A Grant Thornton statement said the new initiative would “offer clients seamless, integrated global support for complex business activities in some of the world’s fastest-growing economies”.
It added that the LABG will offer services to US-based clients with, or planning, activities and operations in Latin American countries, as well as having a focus on growing Latin American-based companies investing in the United States.
The group will target major growing sectors in the Latin American economy, including infrastructure, industrial manufacturing, technology, automotive, agriculture and energy.
Partner Joseph Loretto, who spent two years on secondment in Brazil and is currently based in Houston, will lead the LABG as part of his current leadership role as director with Grant Thornton’s International Business Center (IBC) for the Americas and US Central region.
Managers from Grant Thornton’s Mexican member firm, Salles Sainz Grant Thornton, will also join the LABG team in the United States on secondment to focus on issues related to cross-border business with Mexico.

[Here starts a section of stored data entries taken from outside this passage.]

(** Looking up with several resolvers at once succeeds if any of them does, in
    whatever order they end, with the result of one that succeeded, and a
    resolver that panics only fails; otherwise the error is that of all. *)
Theorem parallel_resolves (rs : list Resolver) (order : list nat) (network : Network) (host : bytes)
    (Hn : (2 <= length rs)%nat) (Ho : order ≡ₚ seq 0 (length rs)) :
  exists x, ParallelResolver FromRecovered rs order network host = Ret x
    /\ match x with
       | Ok a => exists r, r ∈ rs /\ r network host = Ret (Ok a)
       | Err e => exists es, e = Join es /\ (Err <$> es) ≡ₚ (fun r => lookupAsync FromRecovered r network host) <$> rs
       end
    /\ ((exists e, x = Err e) <-> Forall (fun r => forall a, r network host <> Ret (Ok a)) rs).
Proof.
  unfold ParallelResolver. destruct rs as [|r1 [|r2 rs]]; [cbn in Hn; lia..|]. set (l := r1 :: r2 :: rs) in *.
  eexists. split; [reflexivity|]. pose proof (results_arrive l order network host Ho) as Hp.
  pose proof (receive_spec (omap (fun i => (fun r => lookupAsync FromRecovered r network host) <$> l !! i) order) []) as Hr.
  destruct (receive _ []) as [a|e].
  - rewrite Hp in Hr. apply list_elem_of_fmap in Hr as (r & Hr & Hin). unfold lookupAsync in Hr.
    assert (Hok : r network host = Ret (Ok a)) by (destruct (r network host) as [[]|]; congruence).
    split; [eauto|]. split; [intros [? ?]; discriminate|]. intros Hf. rewrite list.Forall_forall in Hf. destruct (Hf r Hin a Hok).
  - destruct Hr as (es & Hes & ->). rewrite Hes in Hp. split; [eauto|]. split; [|eauto]. intros _.
    apply list.Forall_forall. intros r Hin a Ha.
    assert (Hok : Ok a ∈ (fun r => lookupAsync FromRecovered r network host) <$> l).
    { apply list_elem_of_fmap. exists r. split; [|exact Hin]. unfold lookupAsync. rewrite Ha. reflexivity. }
    rewrite <- Hp in Hok. apply list_elem_of_fmap in Hok as (e & ? & _). discriminate.
Qed.
End CombineFacts.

“We are pleased to have the opportunity to collaborate with Grant Thornton’s Latin America member firms,” said Jason Ramey, national managing partner of international client services. “The formation of the LABG reinforces the firm’s commitment to the region as well as our strategy of providing truly integrated global solutions to clients with activities and operations in high-growth economies.”

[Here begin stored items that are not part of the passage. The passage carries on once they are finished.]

(** What the additional request does: with prefixes of [setupDNS64], or none,
    [performDNS64] returns if the exchange does, keeps what the exchange keeps,
    and does not change the question of the response. *)
Lemma performDNS64_total {U W} (exch : Msg -> W -> go (option Msg * option U * option error * W))
    (J : W -> Prop) prefs origReq q origResp id w :
  prefs = [] \/ wf_prefs prefs -> Question origReq = [q] -> J w ->
  (forall m w, Question m <> [] -> J w -> exists r u e w', exch m w = Ret (r, u, e, w') /\ J w') ->
  exists u r w', performDNS64 prefs exch origReq origResp id w = Ret (u, r, w') /\ J w'
    /\ (origResp = None -> u = None /\ r = None)
    /\ forall m, origResp = Some m -> exists m', r = Some m' /\ Question m' = Question m.
Proof.
  intros Hp Hq Hw Hx. unfold performDNS64. destruct origResp as [m|].
  2: { exists None, None, w. repeat split; auto. discriminate. }
  destruct prefs as [|p ps].
  { exists None, (Some m), w. repeat split; auto; try discriminate. intros m' [= <-]. eauto. }
  assert (Hwf : wf_prefs (p :: ps)) by (destruct Hp; [discriminate|assumption]).
  rewrite (checkDNS64_eq p ps origReq q m id Hq). cbn [gbind].
  match goal with |- context [if ?b then checked_resp ?x m else m] => set (base := if b then checked_resp x m else m) end.
  assert (Hb : Question base = Question m) by (unfold base, checked_resp; repeat case_goal; reflexivity).
  assert (Hkeep : forall (u : option U) w', J w' -> exists u' r w'', Ret (u, Some base, w') = Ret (u', r, w'') /\ J w''
    /\ (Some m = None -> u' = None /\ r = None) /\ forall m0, Some m = Some m0 -> exists m', r = Some m' /\ Question m' = Question m0).
  { intros u w' Hw'. exists u, (Some base), w'. repeat split; auto; try discriminate. intros m0 [= <-]. eauto. }
  destruct (dns64_wanted (p :: ps) q m); [|auto].
  destruct (Hx (a_request origReq id) w) as (dresp & du & err & w1 & -> & Hw1).
  { unfold a_request. rewrite Hq. discriminate. }
  { exact Hw. }
  cbn [gbind]. destruct err as [e|]; [auto|]. destruct dresp as [dr|]; [|auto].
  unfold synthDNS64. destruct (Answer dr) as [|a l] eqn:Ea; [cbn [gbind]; auto|]. rewrite <- Ea.
  unfold index. rewrite Hq. cbn [lookup list_lookup gbind].
  pose proof (synth_all_spec p ps (Answer dr) (soa_ttl (QName q) (Ns base)) Hwf) as Hs.
  destruct (synth_all _ _ _) as [[rs|]|]; cbn [gbind]; [|auto|destruct Hs].
  eexists du, _, w1. split; [reflexivity|]. repeat split; auto; try discriminate.
  intros m0 [= <-]. eexists. split; [reflexivity|]. exact Hb.
Qed.


End Facts.

Module Dns64Examples.

Definition q : Question_t := mkQ (str "ipv4only.arpa.") TypeAAAA ClassINET.
Definition req : Msg := set_Question [q] empty_msg.
Definition a_rr : RR :=
  mkRR (mkHdr (str "ipv4only.arpa.") TypeA ClassINET 7200) (RD_A (Some [192; 0; 0; 170])).
(** An upstream that has only an A record. *)
Definition exch (m : Msg) (w : nat) : go (option Msg * option Upstream * option error * nat) :=
  Ret (Some (set_Answer [a_rr] m), Some (mkUpstream 1 []), None, S w).

(** 64:ff9b::c000:aa with the TTL of a missing SOA *)
Example synthesizes :
  match performDNS64 [dns64WellKnownPref] exch req (Some req) 7 0%nat with
  | Ret (Some _, Some m, 1%nat) => Answer m
  | _ => []
  end = [mkRR (mkHdr (str "ipv4only.arpa.") TypeAAAA ClassINET 600)
           (RD_AAAA (Some [0; 100; 255; 155; 0; 0; 0; 0; 0; 0; 0; 0; 192; 0; 0; 170]))].
Proof. vm_compute. reflexivity. Qed.

End Dns64Examples.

A recent Grant Thornton report said the Pacific economies in Latin America have made “great strides toward embracing globalisation”. Chile, Peru, Columbia and Mexico have formed the Alianza del Pacifico (the Pacific Alliance), a trade bloc that seeks to advance economic integration, free trade and free markets, and they were also involved in negotiations regarding the Trans Pacific Partnership. Mexico alone has 11 free trade agreements covering 43 economies. Brazil also has the prospect of the 2016 Olympics in Rio, which should provide opportunities for tourism, transport and construction businesses across the region.